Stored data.
━━━━━━━━━━━━━━━━━━━━

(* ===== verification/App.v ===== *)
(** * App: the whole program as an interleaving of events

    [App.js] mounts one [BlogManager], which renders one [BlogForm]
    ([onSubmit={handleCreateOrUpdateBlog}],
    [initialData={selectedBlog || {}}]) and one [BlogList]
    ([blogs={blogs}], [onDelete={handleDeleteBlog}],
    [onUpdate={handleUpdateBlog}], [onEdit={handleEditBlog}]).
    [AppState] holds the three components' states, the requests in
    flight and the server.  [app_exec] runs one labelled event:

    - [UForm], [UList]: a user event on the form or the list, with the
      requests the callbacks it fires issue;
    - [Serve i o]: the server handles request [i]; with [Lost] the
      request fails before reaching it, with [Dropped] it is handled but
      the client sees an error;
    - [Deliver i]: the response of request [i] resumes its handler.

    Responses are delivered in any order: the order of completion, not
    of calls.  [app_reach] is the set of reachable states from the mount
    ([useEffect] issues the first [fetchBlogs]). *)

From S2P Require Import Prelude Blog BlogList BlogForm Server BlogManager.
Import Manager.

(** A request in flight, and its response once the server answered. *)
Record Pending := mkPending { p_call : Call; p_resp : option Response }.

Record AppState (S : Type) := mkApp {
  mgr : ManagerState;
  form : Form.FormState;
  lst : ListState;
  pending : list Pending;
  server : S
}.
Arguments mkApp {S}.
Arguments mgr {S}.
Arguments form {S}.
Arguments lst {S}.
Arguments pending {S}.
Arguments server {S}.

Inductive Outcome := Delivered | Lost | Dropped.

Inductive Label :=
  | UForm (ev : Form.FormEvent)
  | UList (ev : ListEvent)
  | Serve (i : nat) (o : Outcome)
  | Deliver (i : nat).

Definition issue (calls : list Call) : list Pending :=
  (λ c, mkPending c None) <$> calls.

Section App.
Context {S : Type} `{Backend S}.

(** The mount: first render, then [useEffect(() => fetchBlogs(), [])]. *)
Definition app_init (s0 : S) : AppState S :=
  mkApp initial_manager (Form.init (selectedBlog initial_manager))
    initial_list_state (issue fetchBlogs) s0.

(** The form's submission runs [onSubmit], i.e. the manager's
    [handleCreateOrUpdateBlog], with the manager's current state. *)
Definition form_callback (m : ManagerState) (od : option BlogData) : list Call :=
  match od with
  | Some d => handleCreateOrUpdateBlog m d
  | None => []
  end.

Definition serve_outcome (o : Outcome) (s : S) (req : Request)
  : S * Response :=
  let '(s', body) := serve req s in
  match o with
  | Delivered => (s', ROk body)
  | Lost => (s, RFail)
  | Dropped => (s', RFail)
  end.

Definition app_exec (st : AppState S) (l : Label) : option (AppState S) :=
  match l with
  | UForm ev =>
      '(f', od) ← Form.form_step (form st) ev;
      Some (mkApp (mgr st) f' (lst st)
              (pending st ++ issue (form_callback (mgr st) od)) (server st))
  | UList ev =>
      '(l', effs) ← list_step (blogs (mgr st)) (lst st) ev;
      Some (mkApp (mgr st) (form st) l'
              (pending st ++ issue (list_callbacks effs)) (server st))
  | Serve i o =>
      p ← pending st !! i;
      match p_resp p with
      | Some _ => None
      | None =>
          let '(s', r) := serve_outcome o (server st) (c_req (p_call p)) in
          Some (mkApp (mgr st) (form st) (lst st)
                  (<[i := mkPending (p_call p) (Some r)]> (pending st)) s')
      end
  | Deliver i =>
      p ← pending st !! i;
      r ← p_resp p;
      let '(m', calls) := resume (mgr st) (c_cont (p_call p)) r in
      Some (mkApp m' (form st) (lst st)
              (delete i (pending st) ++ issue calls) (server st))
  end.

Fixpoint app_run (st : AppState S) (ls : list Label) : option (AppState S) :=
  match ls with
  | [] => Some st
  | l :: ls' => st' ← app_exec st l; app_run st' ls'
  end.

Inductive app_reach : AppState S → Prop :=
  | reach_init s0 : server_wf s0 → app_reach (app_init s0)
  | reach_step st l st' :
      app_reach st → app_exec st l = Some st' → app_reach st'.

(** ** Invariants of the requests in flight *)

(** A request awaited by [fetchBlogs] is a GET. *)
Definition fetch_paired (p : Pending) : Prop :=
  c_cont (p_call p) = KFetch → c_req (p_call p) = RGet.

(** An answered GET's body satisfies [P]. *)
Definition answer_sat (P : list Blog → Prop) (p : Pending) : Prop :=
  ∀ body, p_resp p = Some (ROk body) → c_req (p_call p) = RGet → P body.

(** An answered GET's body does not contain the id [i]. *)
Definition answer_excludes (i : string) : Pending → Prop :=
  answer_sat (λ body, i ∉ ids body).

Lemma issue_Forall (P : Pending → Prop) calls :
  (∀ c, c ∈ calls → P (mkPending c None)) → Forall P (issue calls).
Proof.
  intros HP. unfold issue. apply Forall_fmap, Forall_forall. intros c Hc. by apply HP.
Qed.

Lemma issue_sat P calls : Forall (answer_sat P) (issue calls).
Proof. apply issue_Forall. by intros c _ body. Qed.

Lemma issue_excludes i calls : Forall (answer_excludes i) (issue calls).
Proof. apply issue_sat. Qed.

━━━━━━━━━━━━━━━━━━━━

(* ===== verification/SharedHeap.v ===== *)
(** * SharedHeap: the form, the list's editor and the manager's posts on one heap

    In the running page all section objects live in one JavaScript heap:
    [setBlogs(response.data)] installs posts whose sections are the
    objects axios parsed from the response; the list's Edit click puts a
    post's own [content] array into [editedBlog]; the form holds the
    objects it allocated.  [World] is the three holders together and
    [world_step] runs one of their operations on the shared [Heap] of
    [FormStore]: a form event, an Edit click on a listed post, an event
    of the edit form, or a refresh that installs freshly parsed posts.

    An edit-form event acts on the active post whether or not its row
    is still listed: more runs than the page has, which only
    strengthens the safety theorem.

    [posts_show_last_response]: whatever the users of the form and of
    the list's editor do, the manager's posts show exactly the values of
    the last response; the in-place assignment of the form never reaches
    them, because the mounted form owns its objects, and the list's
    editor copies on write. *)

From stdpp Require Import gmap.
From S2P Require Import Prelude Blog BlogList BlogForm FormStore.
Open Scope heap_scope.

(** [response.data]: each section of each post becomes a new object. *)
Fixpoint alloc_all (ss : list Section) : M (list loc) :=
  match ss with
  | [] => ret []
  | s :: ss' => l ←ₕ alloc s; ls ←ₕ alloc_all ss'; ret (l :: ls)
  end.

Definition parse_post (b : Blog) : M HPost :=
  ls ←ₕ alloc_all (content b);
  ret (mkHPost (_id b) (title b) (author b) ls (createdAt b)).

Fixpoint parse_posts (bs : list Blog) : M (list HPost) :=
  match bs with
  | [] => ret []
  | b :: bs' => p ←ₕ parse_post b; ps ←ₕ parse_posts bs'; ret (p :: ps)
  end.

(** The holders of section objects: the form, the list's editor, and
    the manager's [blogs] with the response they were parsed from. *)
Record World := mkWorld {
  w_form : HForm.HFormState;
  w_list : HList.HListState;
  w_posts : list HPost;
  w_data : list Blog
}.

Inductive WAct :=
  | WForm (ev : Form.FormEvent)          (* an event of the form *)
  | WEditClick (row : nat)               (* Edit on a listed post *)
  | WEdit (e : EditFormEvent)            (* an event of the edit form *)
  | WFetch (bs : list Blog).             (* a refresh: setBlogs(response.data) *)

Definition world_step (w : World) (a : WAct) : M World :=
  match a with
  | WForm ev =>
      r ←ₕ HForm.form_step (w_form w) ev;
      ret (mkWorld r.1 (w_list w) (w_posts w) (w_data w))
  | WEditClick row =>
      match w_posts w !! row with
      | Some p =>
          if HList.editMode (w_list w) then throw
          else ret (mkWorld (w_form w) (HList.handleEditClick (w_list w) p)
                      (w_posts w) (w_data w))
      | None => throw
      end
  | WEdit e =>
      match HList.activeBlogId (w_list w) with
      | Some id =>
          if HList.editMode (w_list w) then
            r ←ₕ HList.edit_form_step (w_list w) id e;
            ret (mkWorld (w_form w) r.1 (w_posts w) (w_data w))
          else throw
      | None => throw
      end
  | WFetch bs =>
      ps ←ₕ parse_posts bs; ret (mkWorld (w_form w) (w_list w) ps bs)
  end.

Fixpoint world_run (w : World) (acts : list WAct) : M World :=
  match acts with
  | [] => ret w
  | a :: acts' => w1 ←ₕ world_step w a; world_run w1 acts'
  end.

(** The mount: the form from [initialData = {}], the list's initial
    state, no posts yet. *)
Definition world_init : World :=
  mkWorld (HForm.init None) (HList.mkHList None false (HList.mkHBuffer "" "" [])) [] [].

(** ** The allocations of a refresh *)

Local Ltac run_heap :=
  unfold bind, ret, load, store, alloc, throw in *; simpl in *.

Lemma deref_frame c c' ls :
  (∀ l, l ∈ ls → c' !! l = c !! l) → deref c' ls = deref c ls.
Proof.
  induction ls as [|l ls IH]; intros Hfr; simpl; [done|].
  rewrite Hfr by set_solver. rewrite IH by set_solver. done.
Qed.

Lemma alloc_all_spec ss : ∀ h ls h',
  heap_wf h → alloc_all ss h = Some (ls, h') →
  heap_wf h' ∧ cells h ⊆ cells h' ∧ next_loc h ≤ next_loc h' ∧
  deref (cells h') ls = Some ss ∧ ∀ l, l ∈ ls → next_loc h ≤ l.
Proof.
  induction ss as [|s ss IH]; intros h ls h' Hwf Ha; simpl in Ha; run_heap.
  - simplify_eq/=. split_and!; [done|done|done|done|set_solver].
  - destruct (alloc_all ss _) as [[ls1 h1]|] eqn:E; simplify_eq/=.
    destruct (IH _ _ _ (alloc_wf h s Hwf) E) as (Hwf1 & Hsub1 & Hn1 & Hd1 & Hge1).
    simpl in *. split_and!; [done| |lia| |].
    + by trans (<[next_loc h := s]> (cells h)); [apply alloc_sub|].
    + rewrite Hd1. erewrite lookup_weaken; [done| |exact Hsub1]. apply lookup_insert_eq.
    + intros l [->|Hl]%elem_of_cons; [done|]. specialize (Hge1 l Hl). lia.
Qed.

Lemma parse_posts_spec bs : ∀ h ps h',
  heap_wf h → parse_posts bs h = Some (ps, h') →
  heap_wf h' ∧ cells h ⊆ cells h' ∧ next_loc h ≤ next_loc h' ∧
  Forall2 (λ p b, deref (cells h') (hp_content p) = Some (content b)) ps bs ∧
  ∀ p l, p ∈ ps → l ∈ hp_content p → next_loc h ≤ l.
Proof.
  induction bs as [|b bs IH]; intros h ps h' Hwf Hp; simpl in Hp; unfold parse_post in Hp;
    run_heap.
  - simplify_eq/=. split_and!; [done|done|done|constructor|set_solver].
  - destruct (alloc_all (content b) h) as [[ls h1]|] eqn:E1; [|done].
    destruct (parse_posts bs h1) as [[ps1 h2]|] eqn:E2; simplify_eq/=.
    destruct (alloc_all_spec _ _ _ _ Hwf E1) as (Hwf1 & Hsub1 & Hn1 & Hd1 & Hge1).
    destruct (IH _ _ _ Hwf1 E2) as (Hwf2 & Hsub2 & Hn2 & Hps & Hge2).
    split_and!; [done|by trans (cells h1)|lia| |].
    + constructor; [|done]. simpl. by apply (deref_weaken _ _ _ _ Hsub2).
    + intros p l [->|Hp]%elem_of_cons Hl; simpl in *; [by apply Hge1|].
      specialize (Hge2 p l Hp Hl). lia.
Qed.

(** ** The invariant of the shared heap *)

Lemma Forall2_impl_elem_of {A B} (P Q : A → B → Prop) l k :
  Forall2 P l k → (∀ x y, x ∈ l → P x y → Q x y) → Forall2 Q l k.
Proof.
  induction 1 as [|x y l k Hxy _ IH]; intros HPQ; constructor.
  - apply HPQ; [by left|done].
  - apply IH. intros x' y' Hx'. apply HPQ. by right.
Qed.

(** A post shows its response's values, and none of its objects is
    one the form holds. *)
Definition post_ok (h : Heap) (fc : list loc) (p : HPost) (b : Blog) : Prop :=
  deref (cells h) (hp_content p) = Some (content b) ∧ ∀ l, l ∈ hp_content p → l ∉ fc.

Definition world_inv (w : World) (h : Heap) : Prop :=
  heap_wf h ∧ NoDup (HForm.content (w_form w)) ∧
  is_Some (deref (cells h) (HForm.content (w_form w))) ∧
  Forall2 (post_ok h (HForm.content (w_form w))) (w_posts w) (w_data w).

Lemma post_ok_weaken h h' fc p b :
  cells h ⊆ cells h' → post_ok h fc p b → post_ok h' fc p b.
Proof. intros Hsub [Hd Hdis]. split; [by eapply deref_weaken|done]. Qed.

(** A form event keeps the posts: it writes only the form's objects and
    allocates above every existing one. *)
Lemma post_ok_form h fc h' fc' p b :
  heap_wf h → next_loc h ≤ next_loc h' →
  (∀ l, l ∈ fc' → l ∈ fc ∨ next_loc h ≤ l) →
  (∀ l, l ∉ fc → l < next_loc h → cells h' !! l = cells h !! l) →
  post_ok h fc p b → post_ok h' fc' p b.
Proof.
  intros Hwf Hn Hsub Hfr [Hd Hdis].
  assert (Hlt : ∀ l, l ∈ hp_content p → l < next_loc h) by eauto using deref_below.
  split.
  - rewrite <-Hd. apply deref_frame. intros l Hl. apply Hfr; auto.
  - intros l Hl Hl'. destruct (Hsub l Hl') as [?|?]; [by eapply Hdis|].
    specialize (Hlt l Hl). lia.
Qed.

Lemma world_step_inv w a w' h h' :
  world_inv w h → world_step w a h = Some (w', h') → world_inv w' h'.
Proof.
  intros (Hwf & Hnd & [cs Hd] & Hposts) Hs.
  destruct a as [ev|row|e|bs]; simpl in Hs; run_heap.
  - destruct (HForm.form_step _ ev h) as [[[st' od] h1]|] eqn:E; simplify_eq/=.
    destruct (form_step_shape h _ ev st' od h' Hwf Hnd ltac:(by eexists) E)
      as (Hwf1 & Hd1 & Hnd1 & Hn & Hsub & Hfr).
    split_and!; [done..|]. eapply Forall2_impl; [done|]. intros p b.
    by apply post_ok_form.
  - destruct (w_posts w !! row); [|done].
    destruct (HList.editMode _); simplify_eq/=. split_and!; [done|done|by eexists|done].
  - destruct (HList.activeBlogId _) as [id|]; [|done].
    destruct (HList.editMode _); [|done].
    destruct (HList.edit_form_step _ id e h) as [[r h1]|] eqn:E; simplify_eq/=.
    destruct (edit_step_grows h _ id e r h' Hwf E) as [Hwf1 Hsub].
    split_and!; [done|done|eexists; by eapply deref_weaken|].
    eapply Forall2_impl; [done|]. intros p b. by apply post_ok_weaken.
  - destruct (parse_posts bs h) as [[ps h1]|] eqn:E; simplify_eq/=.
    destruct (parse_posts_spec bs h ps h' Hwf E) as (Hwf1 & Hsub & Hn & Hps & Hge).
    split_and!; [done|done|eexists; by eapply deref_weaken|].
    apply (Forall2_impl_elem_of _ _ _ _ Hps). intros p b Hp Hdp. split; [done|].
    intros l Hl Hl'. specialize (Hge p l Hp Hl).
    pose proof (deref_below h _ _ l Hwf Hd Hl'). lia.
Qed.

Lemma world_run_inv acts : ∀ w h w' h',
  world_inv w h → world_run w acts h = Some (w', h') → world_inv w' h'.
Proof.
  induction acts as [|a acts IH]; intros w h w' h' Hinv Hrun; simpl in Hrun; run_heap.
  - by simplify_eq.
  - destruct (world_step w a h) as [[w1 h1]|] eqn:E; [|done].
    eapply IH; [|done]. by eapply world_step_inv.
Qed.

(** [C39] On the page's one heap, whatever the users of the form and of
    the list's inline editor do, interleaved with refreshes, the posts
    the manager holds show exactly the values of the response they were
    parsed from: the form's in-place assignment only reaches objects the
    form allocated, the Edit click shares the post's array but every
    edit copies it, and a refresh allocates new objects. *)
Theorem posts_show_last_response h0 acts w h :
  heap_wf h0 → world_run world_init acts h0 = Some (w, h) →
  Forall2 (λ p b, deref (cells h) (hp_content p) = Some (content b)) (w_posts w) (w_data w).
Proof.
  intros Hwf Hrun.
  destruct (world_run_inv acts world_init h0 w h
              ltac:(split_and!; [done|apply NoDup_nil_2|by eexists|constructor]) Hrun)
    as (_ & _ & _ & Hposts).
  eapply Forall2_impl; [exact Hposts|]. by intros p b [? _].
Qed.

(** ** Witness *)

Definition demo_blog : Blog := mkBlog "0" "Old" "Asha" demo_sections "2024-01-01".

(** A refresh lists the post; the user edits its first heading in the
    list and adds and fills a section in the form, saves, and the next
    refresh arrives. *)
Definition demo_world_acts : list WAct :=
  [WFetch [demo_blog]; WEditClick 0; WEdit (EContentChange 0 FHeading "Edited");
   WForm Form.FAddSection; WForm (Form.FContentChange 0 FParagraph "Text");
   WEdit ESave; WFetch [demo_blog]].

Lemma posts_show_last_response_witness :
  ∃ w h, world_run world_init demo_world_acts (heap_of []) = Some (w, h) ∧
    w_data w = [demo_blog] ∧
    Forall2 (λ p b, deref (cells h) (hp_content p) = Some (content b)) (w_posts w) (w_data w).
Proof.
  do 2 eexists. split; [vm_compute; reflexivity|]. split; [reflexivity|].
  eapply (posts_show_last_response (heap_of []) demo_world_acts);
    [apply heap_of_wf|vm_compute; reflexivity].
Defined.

━━━━━━━━━━━━━━━━━━━━

Your objective. Starting with the line that holds "match od with" and ending with the line that holds "(form st) ev;", retype every line in the data above exactly, and nothing else.

Task solution.
  match od with
  | Some d => handleCreateOrUpdateBlog m d
  | None => []
  end.

Definition serve_outcome (o : Outcome) (s : S) (req : Request)
  : S * Response :=
  let '(s', body) := serve req s in
  match o with
  | Delivered => (s', ROk body)
  | Lost => (s, RFail)
  | Dropped => (s', RFail)
  end.

Definition app_exec (st : AppState S) (l : Label) : option (AppState S) :=
  match l with
  | UForm ev =>
      '(f', od) ← Form.form_step (form st) ev;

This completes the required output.